• YOUR ASSIGNMENT
From the records below, output exactly the lines running from the line containing "no_stdout : list string;" through the line containing "match FirecrackerRuntime_new arch", and no others.

• DATASET
"""

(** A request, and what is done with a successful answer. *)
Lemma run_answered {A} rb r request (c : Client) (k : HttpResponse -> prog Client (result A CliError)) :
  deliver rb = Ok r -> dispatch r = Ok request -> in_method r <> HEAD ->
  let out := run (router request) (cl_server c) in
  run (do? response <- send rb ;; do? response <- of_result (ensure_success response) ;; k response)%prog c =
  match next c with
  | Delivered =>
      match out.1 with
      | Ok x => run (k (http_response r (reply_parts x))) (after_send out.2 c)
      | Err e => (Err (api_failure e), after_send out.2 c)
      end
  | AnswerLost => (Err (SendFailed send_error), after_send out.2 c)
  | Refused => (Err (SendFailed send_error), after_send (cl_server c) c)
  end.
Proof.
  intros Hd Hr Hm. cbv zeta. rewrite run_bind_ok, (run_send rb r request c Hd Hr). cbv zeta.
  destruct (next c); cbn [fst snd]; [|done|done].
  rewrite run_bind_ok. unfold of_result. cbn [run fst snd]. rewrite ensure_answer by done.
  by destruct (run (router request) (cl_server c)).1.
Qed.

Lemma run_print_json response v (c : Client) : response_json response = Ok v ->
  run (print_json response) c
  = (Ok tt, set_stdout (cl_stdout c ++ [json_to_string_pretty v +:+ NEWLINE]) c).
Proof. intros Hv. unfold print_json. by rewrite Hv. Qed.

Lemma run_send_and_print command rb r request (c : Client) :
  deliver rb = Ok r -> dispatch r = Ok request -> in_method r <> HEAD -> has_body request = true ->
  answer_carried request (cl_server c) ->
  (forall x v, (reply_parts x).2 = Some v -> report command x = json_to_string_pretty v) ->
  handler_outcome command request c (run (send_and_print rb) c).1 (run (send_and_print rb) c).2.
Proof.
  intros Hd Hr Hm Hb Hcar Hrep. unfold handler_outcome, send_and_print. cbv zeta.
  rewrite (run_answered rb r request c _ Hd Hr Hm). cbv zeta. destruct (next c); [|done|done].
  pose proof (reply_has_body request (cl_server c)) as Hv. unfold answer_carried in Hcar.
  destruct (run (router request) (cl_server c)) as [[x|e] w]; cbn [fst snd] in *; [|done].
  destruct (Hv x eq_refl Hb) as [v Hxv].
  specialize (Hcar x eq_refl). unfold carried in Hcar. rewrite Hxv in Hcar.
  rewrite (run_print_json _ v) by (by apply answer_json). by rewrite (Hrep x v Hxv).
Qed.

"""
"""

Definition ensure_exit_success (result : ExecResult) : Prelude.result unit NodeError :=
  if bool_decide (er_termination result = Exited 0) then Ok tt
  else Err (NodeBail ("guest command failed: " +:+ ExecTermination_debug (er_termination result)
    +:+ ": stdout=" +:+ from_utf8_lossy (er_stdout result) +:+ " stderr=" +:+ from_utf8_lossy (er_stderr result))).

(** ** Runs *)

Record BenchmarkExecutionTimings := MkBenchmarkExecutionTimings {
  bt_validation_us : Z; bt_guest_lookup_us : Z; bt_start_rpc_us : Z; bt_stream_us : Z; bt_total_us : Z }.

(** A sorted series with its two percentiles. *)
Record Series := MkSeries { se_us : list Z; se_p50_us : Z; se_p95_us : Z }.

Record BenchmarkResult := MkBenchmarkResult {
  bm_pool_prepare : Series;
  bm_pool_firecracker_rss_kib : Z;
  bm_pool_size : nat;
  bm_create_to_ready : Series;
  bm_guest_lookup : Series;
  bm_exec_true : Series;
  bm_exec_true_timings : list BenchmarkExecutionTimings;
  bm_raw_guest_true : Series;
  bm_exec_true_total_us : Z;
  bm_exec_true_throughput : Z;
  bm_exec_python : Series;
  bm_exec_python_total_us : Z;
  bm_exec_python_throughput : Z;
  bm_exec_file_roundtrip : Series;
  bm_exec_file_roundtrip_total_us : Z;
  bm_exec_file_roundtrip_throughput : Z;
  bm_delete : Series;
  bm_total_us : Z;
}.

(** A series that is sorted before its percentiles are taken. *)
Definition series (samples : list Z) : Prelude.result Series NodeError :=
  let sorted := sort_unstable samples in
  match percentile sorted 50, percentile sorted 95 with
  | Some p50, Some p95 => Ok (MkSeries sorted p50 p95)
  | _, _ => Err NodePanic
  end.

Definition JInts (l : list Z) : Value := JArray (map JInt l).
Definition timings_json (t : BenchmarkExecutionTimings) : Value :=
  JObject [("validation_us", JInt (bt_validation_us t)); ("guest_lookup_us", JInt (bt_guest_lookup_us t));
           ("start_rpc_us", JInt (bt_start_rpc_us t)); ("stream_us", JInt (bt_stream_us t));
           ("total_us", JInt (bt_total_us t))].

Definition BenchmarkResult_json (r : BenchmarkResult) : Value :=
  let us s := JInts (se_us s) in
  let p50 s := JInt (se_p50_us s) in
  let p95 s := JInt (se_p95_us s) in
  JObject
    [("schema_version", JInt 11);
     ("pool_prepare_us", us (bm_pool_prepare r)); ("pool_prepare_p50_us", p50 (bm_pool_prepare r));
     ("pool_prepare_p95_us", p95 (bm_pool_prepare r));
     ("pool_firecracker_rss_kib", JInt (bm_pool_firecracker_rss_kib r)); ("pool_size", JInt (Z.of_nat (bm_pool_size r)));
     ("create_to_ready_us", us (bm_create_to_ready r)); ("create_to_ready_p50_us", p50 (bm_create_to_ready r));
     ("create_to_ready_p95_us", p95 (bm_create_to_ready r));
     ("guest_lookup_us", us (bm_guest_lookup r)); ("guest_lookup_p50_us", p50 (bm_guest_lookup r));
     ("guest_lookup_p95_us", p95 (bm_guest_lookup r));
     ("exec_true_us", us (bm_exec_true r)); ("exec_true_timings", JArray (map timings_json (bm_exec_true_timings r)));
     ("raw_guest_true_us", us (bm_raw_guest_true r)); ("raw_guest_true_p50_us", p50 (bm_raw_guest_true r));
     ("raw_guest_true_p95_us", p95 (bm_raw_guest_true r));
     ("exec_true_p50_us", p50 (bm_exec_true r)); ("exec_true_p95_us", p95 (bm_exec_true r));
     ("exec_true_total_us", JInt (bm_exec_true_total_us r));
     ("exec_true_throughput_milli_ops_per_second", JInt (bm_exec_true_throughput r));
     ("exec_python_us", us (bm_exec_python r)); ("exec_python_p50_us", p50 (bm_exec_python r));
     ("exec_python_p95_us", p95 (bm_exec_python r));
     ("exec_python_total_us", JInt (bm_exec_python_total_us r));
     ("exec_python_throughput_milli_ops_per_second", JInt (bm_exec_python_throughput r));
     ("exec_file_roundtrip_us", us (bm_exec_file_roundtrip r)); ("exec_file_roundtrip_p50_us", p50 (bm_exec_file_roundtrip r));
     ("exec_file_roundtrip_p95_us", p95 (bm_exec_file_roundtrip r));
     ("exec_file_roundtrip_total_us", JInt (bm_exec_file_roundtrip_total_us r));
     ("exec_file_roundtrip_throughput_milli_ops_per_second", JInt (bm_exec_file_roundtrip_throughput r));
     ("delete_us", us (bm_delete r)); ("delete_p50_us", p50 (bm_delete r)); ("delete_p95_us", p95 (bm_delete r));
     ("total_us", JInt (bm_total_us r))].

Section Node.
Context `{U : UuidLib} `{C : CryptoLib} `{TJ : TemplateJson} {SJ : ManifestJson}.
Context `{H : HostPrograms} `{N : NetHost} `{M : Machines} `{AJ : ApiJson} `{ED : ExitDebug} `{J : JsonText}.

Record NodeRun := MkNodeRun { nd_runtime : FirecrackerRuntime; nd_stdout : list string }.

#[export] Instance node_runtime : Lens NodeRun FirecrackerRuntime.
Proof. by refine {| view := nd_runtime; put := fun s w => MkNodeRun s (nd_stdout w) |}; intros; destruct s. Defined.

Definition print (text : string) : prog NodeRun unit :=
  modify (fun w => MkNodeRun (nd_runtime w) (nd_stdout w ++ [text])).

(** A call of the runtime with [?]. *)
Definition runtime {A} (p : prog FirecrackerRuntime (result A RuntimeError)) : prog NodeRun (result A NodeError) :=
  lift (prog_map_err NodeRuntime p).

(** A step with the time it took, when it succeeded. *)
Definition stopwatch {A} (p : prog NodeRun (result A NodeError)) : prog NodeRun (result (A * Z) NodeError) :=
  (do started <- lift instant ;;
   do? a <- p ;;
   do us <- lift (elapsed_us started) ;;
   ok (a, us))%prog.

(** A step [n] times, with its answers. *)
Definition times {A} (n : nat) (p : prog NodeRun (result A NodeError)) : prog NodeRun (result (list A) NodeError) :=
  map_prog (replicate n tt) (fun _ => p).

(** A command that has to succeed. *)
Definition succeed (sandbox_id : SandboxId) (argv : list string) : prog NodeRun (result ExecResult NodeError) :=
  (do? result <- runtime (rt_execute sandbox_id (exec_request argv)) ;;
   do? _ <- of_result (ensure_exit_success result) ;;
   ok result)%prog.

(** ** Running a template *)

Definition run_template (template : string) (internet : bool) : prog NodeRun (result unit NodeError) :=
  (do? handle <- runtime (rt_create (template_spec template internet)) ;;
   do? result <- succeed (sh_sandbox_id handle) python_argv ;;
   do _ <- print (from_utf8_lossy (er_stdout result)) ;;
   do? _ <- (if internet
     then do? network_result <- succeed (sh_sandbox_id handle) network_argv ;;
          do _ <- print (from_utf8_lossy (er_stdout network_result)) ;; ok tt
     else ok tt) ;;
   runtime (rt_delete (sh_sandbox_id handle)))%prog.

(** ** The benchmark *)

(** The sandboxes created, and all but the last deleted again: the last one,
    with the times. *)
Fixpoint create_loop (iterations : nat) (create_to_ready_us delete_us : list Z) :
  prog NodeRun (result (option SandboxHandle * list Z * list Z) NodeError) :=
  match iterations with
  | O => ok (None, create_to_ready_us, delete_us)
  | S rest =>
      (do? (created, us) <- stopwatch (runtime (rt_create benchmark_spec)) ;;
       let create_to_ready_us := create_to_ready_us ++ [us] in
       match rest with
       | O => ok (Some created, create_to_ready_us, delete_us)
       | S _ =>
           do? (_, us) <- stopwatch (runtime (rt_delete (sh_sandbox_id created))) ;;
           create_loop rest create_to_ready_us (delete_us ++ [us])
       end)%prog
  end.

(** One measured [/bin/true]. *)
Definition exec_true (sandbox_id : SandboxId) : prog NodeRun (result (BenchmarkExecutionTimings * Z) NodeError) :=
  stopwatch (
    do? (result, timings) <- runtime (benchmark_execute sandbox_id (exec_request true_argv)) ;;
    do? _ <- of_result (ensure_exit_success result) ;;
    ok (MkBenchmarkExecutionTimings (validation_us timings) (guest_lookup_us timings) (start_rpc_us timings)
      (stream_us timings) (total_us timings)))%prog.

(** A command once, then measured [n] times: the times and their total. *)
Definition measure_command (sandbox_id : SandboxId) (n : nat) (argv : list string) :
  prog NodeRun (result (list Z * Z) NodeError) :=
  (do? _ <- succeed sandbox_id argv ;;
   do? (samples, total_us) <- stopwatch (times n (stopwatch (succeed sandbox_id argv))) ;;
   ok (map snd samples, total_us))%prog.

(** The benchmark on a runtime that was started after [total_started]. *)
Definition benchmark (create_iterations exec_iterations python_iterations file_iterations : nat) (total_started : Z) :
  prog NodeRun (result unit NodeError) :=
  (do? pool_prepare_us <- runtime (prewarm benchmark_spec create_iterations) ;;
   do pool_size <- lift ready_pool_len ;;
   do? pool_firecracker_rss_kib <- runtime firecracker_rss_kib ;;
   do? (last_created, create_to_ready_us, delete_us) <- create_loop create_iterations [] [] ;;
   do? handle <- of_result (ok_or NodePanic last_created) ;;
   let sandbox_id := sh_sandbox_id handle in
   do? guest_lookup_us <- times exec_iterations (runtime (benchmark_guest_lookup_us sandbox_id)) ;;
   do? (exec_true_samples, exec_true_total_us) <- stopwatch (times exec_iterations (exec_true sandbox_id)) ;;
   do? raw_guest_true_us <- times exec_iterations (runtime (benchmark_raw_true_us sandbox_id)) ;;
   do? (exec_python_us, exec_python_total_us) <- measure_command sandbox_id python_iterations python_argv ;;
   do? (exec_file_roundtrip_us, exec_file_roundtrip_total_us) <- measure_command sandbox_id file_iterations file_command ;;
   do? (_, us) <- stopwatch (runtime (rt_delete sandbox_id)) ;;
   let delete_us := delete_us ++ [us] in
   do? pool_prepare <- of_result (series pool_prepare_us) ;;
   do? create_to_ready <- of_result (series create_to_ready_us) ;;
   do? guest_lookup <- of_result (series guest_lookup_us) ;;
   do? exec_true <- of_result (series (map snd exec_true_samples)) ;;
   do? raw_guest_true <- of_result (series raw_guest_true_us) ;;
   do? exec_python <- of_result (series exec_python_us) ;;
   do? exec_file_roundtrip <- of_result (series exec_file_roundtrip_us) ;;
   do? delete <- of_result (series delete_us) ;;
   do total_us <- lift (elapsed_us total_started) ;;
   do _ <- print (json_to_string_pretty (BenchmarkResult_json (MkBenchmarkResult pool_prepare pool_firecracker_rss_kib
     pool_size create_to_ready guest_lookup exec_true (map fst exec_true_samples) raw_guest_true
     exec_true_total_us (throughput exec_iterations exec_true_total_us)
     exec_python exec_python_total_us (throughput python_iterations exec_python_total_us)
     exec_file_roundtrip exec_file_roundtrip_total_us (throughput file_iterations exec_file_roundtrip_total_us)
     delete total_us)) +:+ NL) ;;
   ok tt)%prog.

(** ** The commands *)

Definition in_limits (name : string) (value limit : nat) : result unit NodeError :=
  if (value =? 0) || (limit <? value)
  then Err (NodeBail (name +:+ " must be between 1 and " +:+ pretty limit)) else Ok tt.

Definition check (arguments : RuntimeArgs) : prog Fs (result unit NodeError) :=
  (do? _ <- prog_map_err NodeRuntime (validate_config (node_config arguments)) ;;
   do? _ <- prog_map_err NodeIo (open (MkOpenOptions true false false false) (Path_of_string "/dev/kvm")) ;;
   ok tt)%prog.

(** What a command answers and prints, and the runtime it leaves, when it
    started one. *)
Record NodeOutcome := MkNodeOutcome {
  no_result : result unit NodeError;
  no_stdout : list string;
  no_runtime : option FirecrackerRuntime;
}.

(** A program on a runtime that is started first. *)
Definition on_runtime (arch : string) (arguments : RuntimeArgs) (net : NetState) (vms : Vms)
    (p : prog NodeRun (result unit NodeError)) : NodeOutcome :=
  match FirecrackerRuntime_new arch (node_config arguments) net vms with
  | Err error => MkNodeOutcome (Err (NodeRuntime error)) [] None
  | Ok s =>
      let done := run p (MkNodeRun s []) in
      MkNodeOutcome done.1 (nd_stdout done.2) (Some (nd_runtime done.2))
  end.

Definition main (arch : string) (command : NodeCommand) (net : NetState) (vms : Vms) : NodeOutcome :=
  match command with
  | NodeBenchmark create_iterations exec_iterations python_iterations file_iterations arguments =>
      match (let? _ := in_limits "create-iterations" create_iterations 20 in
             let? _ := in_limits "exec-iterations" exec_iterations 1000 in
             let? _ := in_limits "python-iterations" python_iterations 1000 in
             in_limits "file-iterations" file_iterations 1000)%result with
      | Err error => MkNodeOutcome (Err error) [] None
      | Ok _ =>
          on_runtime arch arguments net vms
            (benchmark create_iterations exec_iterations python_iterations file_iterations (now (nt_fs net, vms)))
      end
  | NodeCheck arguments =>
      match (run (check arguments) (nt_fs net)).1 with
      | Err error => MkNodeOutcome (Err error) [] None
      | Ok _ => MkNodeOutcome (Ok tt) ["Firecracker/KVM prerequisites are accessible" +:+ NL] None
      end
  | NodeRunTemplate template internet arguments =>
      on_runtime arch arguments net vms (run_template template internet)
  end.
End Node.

"""

• SOLUTION TO THIS TASK
  no_stdout : list string;
  no_runtime : option FirecrackerRuntime;
}.

(** A program on a runtime that is started first. *)
Definition on_runtime (arch : string) (arguments : RuntimeArgs) (net : NetState) (vms : Vms)
    (p : prog NodeRun (result unit NodeError)) : NodeOutcome :=
  match FirecrackerRuntime_new arch (node_config arguments) net vms with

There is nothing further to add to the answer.